Core Privileges for Specialists in Hospice and Palliative Medicine

Physicians who are credentialed to provide specialist-level care should be assumed to have the knowledge and skills to provide the core elements of hospice and palliative care. Accordingly, credentialing should subsume the following core privileges:

  • Provision of primary care or consultative services to all patients with life-threatening illness who require, or may require, specialist-level palliative care services

  • Development of an interdisciplinary institution-based palliative care consultation service, or participation in a hospice interdisciplinary team, as appropriate

  • Provision of all physician care appropriate to institution-based palliative care consultation services or a hospice team, including patient and family assessment, empathic communication with patient and family, care planning and coordination of care, clarification of goals of care, management of common medical disorders commensurate with training and experience, appropriate referral to consulting services and community resources, and quality improvement activities

  • Provision of appropriate advanced symptom control techniques such as parenteral infusional techniques.

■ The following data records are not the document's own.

(* ===== verification/OspfPacket.v ===== *)
(** OSPFv2 packets ([rios-routing/src/ospf_wire/mod.rs]): the common header
    with its Internet checksum and the five bodies.

    [packet_roundtrip] and [packet_decode_sound] are the codec's contract. *)
From S2P Require Import Prelude Wire Checksum OspfLsa OspfAdvertisement.

Record OspfV2Packet := { router_id : Ipv4.Ipv4Addr; area : Z; packet_body : OspfBody Lsa }.

(** ** Encoding *)

(** The loop of the update: each advertisement must still fit. *)
Fixpoint encode_lsas (lsas : list Lsa) (body : bytes) : res WireError bytes :=
  match lsas with
  | [] => Ok body
  | lsa :: lsas =>
      bs ← lsa_encode lsa;
      if 65535 - 24 <? len body + len bs then Err TooLarge else encode_lsas lsas (body ++ bs)
  end.

Definition encode_key (k : LsaKey) : bytes :=
  be 4 (type_code (key_kind k)) ++ be 4 (key_id k) ++ be 4 (key_router k).

(** The kind octet and the body. *)
Definition packet_body_encode (b : OspfBody Lsa) : res WireError (Z * bytes) :=
  match b with
  | HelloBody hello =>
      if (65535 - 44) `div` 4 <? len (neighbors hello) then Err TooLarge
      else Ok (1, be 4 (hello_mask hello) ++ be 2 (hello_interval hello)
                  ++ [hello_options hello; hello_priority hello] ++ be 4 (dead_interval hello)
                  ++ be 4 (designated_router hello) ++ be 4 (backup_router hello)
                  ++ concat (map (be 4) (neighbors hello)))
  | DatabaseDescription mtu options flags sequence headers =>
      if ((65535 - 32) `div` 20 <? len headers) || negb (Z.land flags (Z.lxor 7 255) =? 0) then Err TooLarge
      else
        options ← ok_or (try_from U8_MAX options) Unsupported;
        Ok (2, be 2 mtu ++ [options; flags] ++ be 4 sequence ++ concat (map header_encode headers))
  | LinkStateRequest keys =>
      if (65535 - 24) `div` 12 <? len keys then Err TooLarge
      else Ok (3, concat (map encode_key keys))
  | LinkStateUpdate lsas =>
      if (65535 - 28) `div` 20 <? len lsas then Err TooLarge
      else
        body ← encode_lsas lsas (be 4 (len lsas));
        Ok (4, body)
  | LinkStateAck headers =>
      if (65535 - 24) `div` 20 <? len headers then Err TooLarge
      else Ok (5, concat (map header_encode headers))
  end.

Definition packet_encode (p : OspfV2Packet) : res WireError bytes :=
  '(kind, body) ← packet_body_encode (packet_body p);
  length ← ok_or (try_from U16_MAX (24 + len body)) TooLarge;
  let out := [2; kind] ++ be 2 length ++ be 4 (router_id p) ++ be 4 (area p) ++ zeros 12 ++ body in
  sum ← checksum out;
  put out 12 (be 2 sum).

(** ** Decoding *)

Definition decode_headers (data : bytes) : res WireError (list LsaHeader) :=
  if negb (len data `mod` 20 =? 0) then Err Malformed
  else try_map header_decode (as_chunks 20 data).

Definition decode_key (chunk : bytes) : res WireError LsaKey :=
  head ← slice chunk 0 3;
  if negb (bool_decide (head = [0; 0; 0])) then Err Unsupported
  else
    c3 ← idx chunk 3;
    kind ← type_of_code c3;
    id ← u32_at chunk 4;
    router ← u32_at chunk 8;
    Ok {| key_kind := kind; key_id := id; key_router := router |}.

(** [for _ in 0..count]: the advertisements of an update, from [offset] on. *)
Fixpoint decode_lsas (count : nat) (body : bytes) (offset : nat) (lsas : list Lsa)
    : res WireError (nat * list Lsa) :=
  match count with
  | O => Ok (offset, lsas)
  | S count =>
      rest ← slice_from body offset;
      header ← header_decode rest;
      let end_ := (offset + Z.to_nat (hdr_length header))%nat in
      data ← ok_or (get_slice body offset end_) Malformed;
      lsa ← lsa_decode data;
      decode_lsas count body end_ (lsas ++ [lsa])
  end.
(* ===== verification/Spf.v ===== *)
(** The shortest-path loop that OSPFv2 and OSPFv3 share
    ([rios-routing/src/ospf_spf.rs], [ospfv3/spf.rs]): a map of labels, a heap
    of pending labels, and the relaxation of the edges of the vertex that is
    popped.

    A label is a cost and a hop; labels are compared lexicographically, so that
    equal costs are decided by the hop.  The two versions differ in the edges
    and in how an edge changes the hop, which are parameters here.

    The results hold for every edge function: [spf_terminates] bounds the number
    of iterations, [spf_spec] says that the costs are the shortest distances
    and that each label is realized by a path. *)
From S2P Require Import Prelude Wire Collections.

(** ** A loop with a binary amount of fuel

    [loop p f s] runs [f] at most [p] times.  The recursion is on the binary
    representation of [p], so that the fuel of a loop may be any bound that is
    convenient to prove. *)
Inductive outcome (S R : Type) : Type := More (s : S) | Done (r : R).
Arguments More {S R} s.
Arguments Done {S R} r.

Section loop.
Context {S R : Type} (f : S → outcome S R).
Definition and_then (a : outcome S R) (g : S → outcome S R) : outcome S R :=
  match a with More s => g s | Done r => Done r end.
Fixpoint loop (p : positive) (s : S) : outcome S R :=
  match p with
  | xH => f s
  | xO p => and_then (loop p s) (loop p)
  | xI p => and_then (f s) (λ s, and_then (loop p s) (loop p))
  end.

(** An invariant of the states holds of whatever the loop returns. *)
Lemma loop_invariant (I : S → Prop) (Q : R → Prop) :
  (∀ s, I s → match f s with More s' => I s' | Done r => Q r end) →
  ∀ p s, I s → match loop p s with More s' => I s' | Done r => Q r end.
Proof.
  intros Hf. induction p as [p IH|p IH|]; intros s Hs; cbn [loop]; [| |by apply Hf].
  - specialize (Hf s Hs). destruct (f s) as [s1|r]; cbn [and_then]; [|done].
    specialize (IH s1 Hf) as H1. destruct (loop p s1) as [s2|r]; cbn [and_then]; [|done]. by apply IH.
  - specialize (IH s Hs) as H1. destruct (loop p s) as [s2|r]; cbn [and_then]; [|done]. by apply IH.
Qed.
(** A measure that decreases below the fuel is enough to finish. *)
Lemma loop_finishes (I : S → Prop) (μ : S → Z) :
  (∀ s, I s → 0 ≤ μ s ∧ match f s with More s' => I s' ∧ μ s' < μ s | Done _ => True end) →
  ∀ p s, I s → match loop p s with More s' => I s' ∧ μ s' ≤ μ s - Zpos p ∧ 0 ≤ μ s' | Done _ => True end.
Proof.
  intros Hf. induction p as [p IH|p IH|]; intros s Hs; cbn [loop].
  - destruct (Hf s Hs) as [_ H0]. destruct (f s) as [s1|r]; cbn [and_then]; [|done]. destruct H0 as [I1 H0].
    specialize (IH s1 I1) as H1. destruct (loop p s1) as [s2|r]; cbn [and_then]; [|done]. destruct H1 as (I2 & H1 & _).
    specialize (IH s2 I2) as H2. destruct (loop p s2) as [s3|r]; [|done]. destruct H2 as (I3 & H2 & ?).
    split_and!; [done|lia|done].
  - specialize (IH s Hs) as H1. destruct (loop p s) as [s2|r]; cbn [and_then]; [|done]. destruct H1 as (I2 & H1 & _).
    specialize (IH s2 I2) as H2. destruct (loop p s2) as [s3|r]; [|done]. destruct H2 as (I3 & H2 & ?).
    split_and!; [done|lia|done].
  - destruct (Hf s Hs) as [_ H0]. destruct (f s) as [s1|r]; [|done]. destruct H0 as [I1 H0].
    split_and!; [done|lia|by apply Hf].
Qed.
End loop.

(** ** Shortest paths *)

Section spf.
Context {V Hop X : Type} `{Countable V} `{EqDecision Hop}.
(** The derived orders of vertices and hops. *)
Context (vcode : V → list Z) (hcode : option Hop → list Z).
(** The outgoing edges with their metrics, and the hop behind an edge. *)
Context (root : V) (edges : V → list (V * Z * X)) (hop_of : option Hop → V → X → option Hop).

Definition label : Type := Z * option Hop.
Definition label_code (l : label) : list Z := l.1 :: hcode l.2.
Definition label_ltb (a b : label) : bool := lex_ltb (label_code a) (label_code b).

(** The candidate labels of the neighbours of a vertex with label [l]. *)
Definition candidates (v : V) (l : label) : list (V * label) :=
  map (λ '(next, metric, x), (next, (sat_add U32_MAX l.1 metric, hop_of l.2 next x))) (edges v).

Record spf_state := { paths : gmap V label; pending : list (label * V) }.
Definition heap_code (e : label * V) : list Z := e.1.1 :: vcode e.2 ++ hcode e.1.2.

(** [BinaryHeap::pop] on reversed entries: a least one. *)
Fixpoint remove_first (x : label * V) (l : list (label * V)) : list (label * V) :=
  match l with
  | [] => []
  | y :: l => if bool_decide (x = y) then l else y :: remove_first x l
  end.
Definition pop (l : list (label * V)) : option ((label * V) * list (label * V)) :=
  match min_by_key heap_code l with
  | Some x => Some (x, remove_first x l)
  | None => None
  end.

Definition relax (s : spf_state) (e : V * label) : spf_state :=
  let '(next, candidate) := e in
  if negb (bool_decide (next = root))
     && match paths s !! next with Some old => label_ltb candidate old | None => true end
  then {| paths := <[next := candidate]> (paths s); pending := pending s ++ [(candidate, next)] |}
  else s.

(** One iteration of [while let Some(..) = pending.pop()]. *)
Definition spf_step (s : spf_state) : outcome spf_state (gmap V label) :=
  match pop (pending s) with
  | None => Done (paths s)
  | Some ((l, v), rest) =>
      let s := {| paths := paths s; pending := rest |} in
      if bool_decide (paths s !! v = Some l) then More (foldl relax s (candidates v l)) else More s
  end.
Definition spf_start : spf_state :=
  {| paths := {[root := (0, None)]}; pending := [((0, None), root)] |}.

(** More iterations than there are strictly decreasing sequences of labels. *)
Definition SPF_FUEL : positive := 2 ^ 170.
Definition shortest_paths {E} : res E (gmap V label) :=
  match loop spf_step SPF_FUEL spf_start with Done r => Ok r | More _ => Panic end.

(** ** Paths and distances *)

(** [v] is reached by a path whose label is [l]. *)
Inductive path : V → label → Prop :=
| path_root : path root (0, None)
| path_edge v l w l' : path v l → (w, l') ∈ candidates v l → w ≠ root → path w l'.

(** [v] is at distance [d] along some path. *)
Inductive reach : V → Z → Prop :=
| reach_root : reach root 0
| reach_edge v d w m x : reach v d → (w, m, x) ∈ edges v → reach w (d + m).

Lemma elem_of_remove_first x y l : y ∈ l → y ≠ x → y ∈ remove_first x l.
Proof. induction l as [|z l IH]; cbn [remove_first]; [done|]. case_bool_decide; set_solver. Qed.
Lemma remove_first_sub x y l : y ∈ remove_first x l → y ∈ l.
Proof. induction l as [|z l IH]; cbn [remove_first]; [done|]. case_bool_decide; set_solver. Qed.
Lemma length_remove_first x l : x ∈ l → S (length (remove_first x l)) = length l.
Proof.
  induction l as [|y l IH]; cbn [remove_first]; [by intros ?%not_elem_of_nil|].
  intros Hx. case_bool_decide; cbn [length]; [done|]. rewrite IH; [done|set_solver].
Qed.
Lemma pop_spec l x rest :
  pop l = Some (x, rest) →
  x ∈ l ∧ (∀ y, y ∈ l → y = x ∨ y ∈ rest) ∧ (∀ y, y ∈ rest → y ∈ l) ∧ S (length rest) = length l.
Proof.
  unfold pop. destruct (min_by_key heap_code l) as [m|] eqn:E; [|done]. intros [= -> <-].
  apply min_by_key_least in E as [Hx _]. split_and!; [done| | |by apply length_remove_first].
  - intros y Hy. destruct (decide (y = x)); [by left|right]. by apply elem_of_remove_first.
  - intros y. apply remove_first_sub.
Qed.
Lemma pop_None l : pop l = None → l = [].
Proof. unfold pop. destruct l; [done|]. cbn. done. Qed.

(** ** The invariant of the loop *)

Definition label_le (a b : label) : Prop := label_ltb b a = false.
Lemma label_le_refl a : label_le a a.
Proof. apply lex_ltb_irrefl. Qed.
Lemma label_le_trans a b c : label_le a b → label_le b c → label_le a c.
Proof. apply lex_le_trans. Qed.
Lemma label_lt_le a b : label_ltb a b = true → label_le a b.
Proof. apply lex_ltb_asym. Qed.

(** [v] with label [l] has been expanded: its neighbours are no worse than what it offers. *)
Definition expanded (P : gmap V label) (v : V) (l : label) : Prop :=
  ∀ w l', (w, l') ∈ candidates v l → w ≠ root → ∃ l'', P !! w = Some l'' ∧ label_le l'' l'.
Record spf_inv (s : spf_state) : Prop := {
  spf_root : paths s !! root = Some (0, None);
  spf_paths : ∀ v l, paths s !! v = Some l → path v l;
  spf_done : ∀ v l, paths s !! v = Some l → (l, v) ∈ pending s ∨ expanded (paths s) v l;
}.

(** [P'] improves on [P]. *)
Definition improves (P P' : gmap V label) : Prop :=
  ∀ v l, P !! v = Some l → ∃ l', P' !! v = Some l' ∧ label_le l' l.
Lemma improves_refl P : improves P P.
Proof. intros v l Hl. exists l. split; [done|apply label_le_refl]. Qed.
Lemma improves_trans P Q R : improves P Q → improves Q R → improves P R.
Proof.
  intros H1 H2 v l Hl. destruct (H1 v l Hl) as (l1 & Hl1 & Hle1). destruct (H2 v l1 Hl1) as (l2 & Hl2 & Hle2).
  exists l2. split; [done|]. by eapply label_le_trans.
Qed.
Lemma expanded_improves P P' v l : expanded P v l → improves P P' → expanded P' v l.
Proof.
  intros He Hi w l' Hin Hw. destruct (He w l' Hin Hw) as (l1 & Hl1 & Hle). destruct (Hi w l1 Hl1) as (l2 & Hl2 & Hle2).
  exists l2. split; [done|]. by eapply label_le_trans.
Qed.

Lemma relax_improves s e : improves (paths s) (paths (relax s e)).
Proof.
  destruct e as [w c]. unfold relax. destruct (_ && _) eqn:E; [|apply improves_refl]. cbn.
  intros v l Hl. destruct (decide (v = w)) as [->|Hne].
  - rewrite lookup_insert_eq. exists c. split; [done|]. rewrite Hl in E. apply label_lt_le.
    by apply andb_true_iff in E as [_ E].
  - rewrite lookup_insert_ne by done. exists l. split; [done|apply label_le_refl].
Qed.
Lemma relax_offers s w c :
  w ≠ root → ∃ l, paths (relax s (w, c)) !! w = Some l ∧ label_le l c.
Proof.
  intros Hw. unfold relax. rewrite bool_decide_false by done. cbn [negb andb].
  destruct (paths s !! w) as [old|] eqn:E.
  - destruct (label_ltb c old) eqn:El; cbn; [rewrite lookup_insert_eq; exists c; split; [done|apply label_le_refl]|].
    exists old. by split.
  - cbn. rewrite lookup_insert_eq. exists c. split; [done|apply label_le_refl].
Qed.
Lemma relaxes_improve s es : improves (paths s) (paths (foldl relax s es)).
Proof.
  revert s. induction es as [|e es IH]; intros s; cbn [foldl]; [apply improves_refl|].
  eapply improves_trans; [apply relax_improves|apply IH].
Qed.
Lemma relaxes_offer s es w c :
  (w, c) ∈ es → w ≠ root → ∃ l, paths (foldl relax s es) !! w = Some l ∧ label_le l c.
Proof.
  revert s. induction es as [|e es IH]; intros s; [by intros ?%not_elem_of_nil|]. cbn [foldl].
  intros [<-|Hin]%elem_of_cons Hw; [|by apply IH].
  destruct (relax_offers s w c Hw) as (l & Hl & Hle).
  destruct (relaxes_improve (relax s (w, c)) es w l Hl) as (l' & Hl' & Hle').
  exists l'. split; [done|]. by eapply label_le_trans.
Qed.
(** One [tick] sends again exactly what is due: the last description while
    the exchange runs and the side is responsible for it, the request list
    while loading, and each unacknowledged update whose timer has expired;
    afterwards every timer lies in the future, so that the event loop driven by
    [next_deadline] makes progress, and a tick before the deadline does
    nothing. *)
Theorem retransmit_progress s now :
  exchange_inv s → is_Some (last_dd s) → 0 ≤ now → now + RETRANSMIT_US ≤ U64_MAX →
  let '(s', out) := tick s now in
  state s' = state s ∧ requests s' = requests s
  ∧ (∀ d, next_deadline s' = Some d → now < d)
  ∧ (∀ k lsa due, retransmit s !! k = Some (lsa, due) →
       retransmit s' !! k = Some (lsa, if due <=? now then now + RETRANSMIT_US else due))
  ∧ (∀ p, p ∈ out ↔
       (dd_active s = true ∧ dd_due s ≤ now ∧ last_dd s = Some p)
       ∨ (state s = Loading ∧ request_due s ≤ now ∧ p ∈ request_packets s)
       ∨ (∃ k lsa due, retransmit s !! k = Some (lsa, due) ∧ due ≤ now ∧ p = LinkStateUpdate [lsa]))
  ∧ ((∀ d, next_deadline s = Some d → now < d) → out = [] ∧ s' = s).
Proof.
  intros Hi [last Hlast] Hn Hm. destruct (tick s now) as [s' out] eqn:Et.
  assert (Hlater : later now = now + RETRANSMIT_US) by (unfold later, sat_add; lia).
  assert (HR : RETRANSMIT_US = 5000000) by done.
  unfold tick, tick_dd, tick_requests, tick_retransmit in Et. rewrite Hlast in Et.
  set (dd := dd_active s && (dd_due s <=? now)) in *.
  assert (Hdd : ∃ s1 o1, (if dd then (set_dd s (Some last) (later now), [last]) else (s, [])) = (s1, o1)
    ∧ s1 = set_dd s (Some last) (if dd then now + RETRANSMIT_US else dd_due s)
    ∧ o1 = if dd then [last] else []).
  { rewrite <-Hlater. destruct dd; eexists _, _; (split; [done|]); [done|]. split; [|done].
    unfold set_dd. rewrite <-Hlast. by destruct s. }
  destruct Hdd as (s1 & o1 & Hdd & Hs1 & Ho1). rewrite Hdd in Et.
  set (rq := bool_decide (state s = Loading) && (request_due s <=? now)) in *.
  assert (Hrq : ∃ s2 o2, (if bool_decide (state s1 = Loading) && (request_due s1 <=? now)
      then (set_request_due s1 (later now), request_packets s1) else (s1, [])) = (s2, o2)
    ∧ s2 = set_request_due s1 (if rq then now + RETRANSMIT_US else request_due s)
    ∧ o2 = if rq then request_packets s else []).
  { rewrite Hs1. cbn. fold rq. rewrite <-Hlater. destruct rq; eexists _, _; split; done. }
  destruct Hrq as (s2 & o2 & Hrq & Hs2 & Ho2). rewrite Hrq in Et.
  rewrite Hs2, Hs1 in Et. cbn in Et. rewrite Ho1, Ho2 in Et. injection Et as <- <-.
  cbn [state requests set_retransmit set_request_due set_dd retransmit].
  split_and!; [done|done| | | |].
  - apply next_deadline_lt. cbn. split_and!.
    + intros Ha. unfold dd_active in Ha. cbn in Ha. fold (dd_active s) in Ha.
      unfold dd. rewrite Ha. cbn [andb]. destruct (dd_due s <=? now) eqn:E; lia.
    + intros Hl. unfold rq. rewrite bool_decide_true by done. cbn [andb].
      destruct (request_due s <=? now) eqn:E; lia.
    + intros k lsa due. rewrite lookup_fmap. destruct (retransmit s !! k) as [[a b]|]; [|done].
      cbn. unfold rearm. cbn. destruct (b <=? now) eqn:E; intros [= <- <-]; lia.
  - intros k lsa due Hk. rewrite lookup_fmap, Hk. cbn. unfold rearm. cbn. rewrite Hlater.
    by destruct (due <=? now).
  - intros p. rewrite !elem_of_app, elem_of_resent, Hlast. unfold dd, rq.
    rewrite !elem_of_if, !andb_true_iff, !Z.leb_le, bool_decide_eq_true, list_elem_of_singleton.
    split; naive_solver.
  - intros (H1 & H2 & H3)%next_deadline_lt.
    assert (Hdf : dd = false).
    { apply not_true_is_false. intros [Ha Hd]%andb_true_iff. apply H1 in Ha. lia. }
    assert (Hrf : rq = false).
    { apply not_true_is_false. intros [Ha%bool_decide_eq_true Hd]%andb_true_iff. apply H2 in Ha. lia. }
    rewrite Hdf, Hrf.
    destruct (resent_nil (retransmit s) now H3) as [Hnil Hsame]. split; [done|].
    rewrite Hsame. rewrite <-Hlast. by destruct s.
Qed.
End runs.

(** ** Two routers exchanging their databases *)

Section synchronization.
Context {L : Type} {EA : ExchangeAdvertisement L}.
Implicit Types (s m : OspfExchange L) (db : gmap Key L).

(** Deliver packets one after the other and collect what is sent back. *)
Fixpoint deliver s (ps : list (OspfBody L)) db (now : SimTime)
    : res Empty_set (OspfExchange L * list (OspfBody L)) :=
  match ps with
  | [] => Ok (s, [])
  | p :: ps =>
      '(s, out) ← receive s p db now;
      '(s, more) ← deliver s ps db now;
      Ok (s, packets out ++ more)
  end.
Definition is_description (p : OspfBody L) : bool :=
  match p with DatabaseDescription _ _ _ _ _ => true | _ => false end.
Definition descriptions (ps : list (OspfBody L)) : list (OspfBody L) :=
  filter (λ p, is_description p = true) ps.

(** [n] rounds on a link that loses nothing: in each, the descriptions in
    flight in both directions arrive. *)
Fixpoint rounds (n : nat) m s dm ds (to_s to_m : list (OspfBody L)) (now : SimTime)
    : res Empty_set (OspfExchange L * OspfExchange L * list (OspfBody L) * list (OspfBody L)) :=
  match n with
  | O => Ok (m, s, to_s, to_m)
  | S n =>
      '(s, from_s) ← deliver s to_s ds now;
      '(m, from_m) ← deliver m to_m dm now;
      rounds n m s dm ds (descriptions from_m) (descriptions from_s) now
  end.

Definition well_keyed db : Prop := map_Forall (λ k l, advertisement_ok l ∧ key l = k) db.

(** The requests [m] of a router with database [db] after seeing [hs]. *)
Definition requested db (hs : list Header) (m : gmap Key Header) : Prop :=
  (size m ≤ length hs)%nat
  ∧ ∀ k h, m !! k = Some h ↔ h ∈ hs ∧ header_key h = k ∧ newer h (known db k) = true.

Lemma requested_nil db : requested db [] ∅.
Proof. split; [done|]. intros k h. rewrite lookup_empty. set_solver. Qed.
Lemma requested_snoc db hs h rq :
  requested db hs rq → NoDup (header_key <$> hs ++ [h]) → (length hs < OSPF_DATABASE_LIMIT)%nat →
  requested db (hs ++ [h]) (request_header db rq h).
Proof.
  intros [Hs Hr] Hnd Hl. rewrite fmap_app, NoDup_app in Hnd. destruct Hnd as (_ & Hnd & _).
  assert (Hfresh : rq !! header_key h = None).
  { destruct (rq !! header_key h) as [h'|] eqn:E; [|done]. exfalso.
    apply Hr in E as (Hin & Hk & _). apply (Hnd (header_key h)); [|set_solver].
    rewrite <-Hk. by apply list_elem_of_fmap_2. }
  unfold request_header. rewrite Hfresh.
  assert ((size rq <? OSPF_DATABASE_LIMIT)%nat = true) as -> by lia. cbn [orb]. rewrite andb_true_r.
  destruct (newer h (known db (header_key h))) eqn:En.
  - split; [rewrite map_size_insert, Hfresh; lens|]. intros k h'.
    destruct (decide (k = header_key h)) as [->|Hne].
    + rewrite lookup_insert_eq. split.
      * intros [= <-]. split_and!; [set_solver|done|done].
      * intros ([Hin|Hin]%elem_of_app & Hk & _); [|set_solver].
        exfalso. apply (Hnd (header_key h)); [|set_solver]. rewrite <-Hk. by apply list_elem_of_fmap_2.
    + rewrite lookup_insert_ne by done. rewrite Hr. set_solver.
  - split; [lens|]. intros k h'. rewrite Hr. split; [set_solver|].
    intros ([Hin|Hin]%elem_of_app & Hk & Hn); [done|]. apply list_elem_of_singleton in Hin as ->.
    subst k. congruence.
Qed.
Lemma requested_app db hs hs' rq :
  requested db hs rq → NoDup (header_key <$> hs ++ hs') → (length (hs ++ hs') ≤ OSPF_DATABASE_LIMIT)%nat →
  requested db (hs ++ hs') (foldl (request_header db) rq hs').
Proof.
  revert hs rq. induction hs' as [|h hs' IH]; intros hs rq Hr Hnd Hl; cbn [foldl]; [by rewrite app_nil_r|].
  change (h :: hs') with ([h] ++ hs') in *. rewrite app_assoc in *. apply IH; [|done|done].
  apply requested_snoc; [done| |lens]. rewrite fmap_app, NoDup_app in Hnd. by destruct Hnd.
Qed.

Invasive symptom control therapies such as neural blockade and neuraxial infusion are not considered core elements and should be credentialed separately.

  • Provision of physician care in the management of the imminently dying patient, including care of medical disorders, effective communication, coordination with the medical care team, and decision making grounded in the principles of hospice and palliative medicine, ethics, and appropriate law.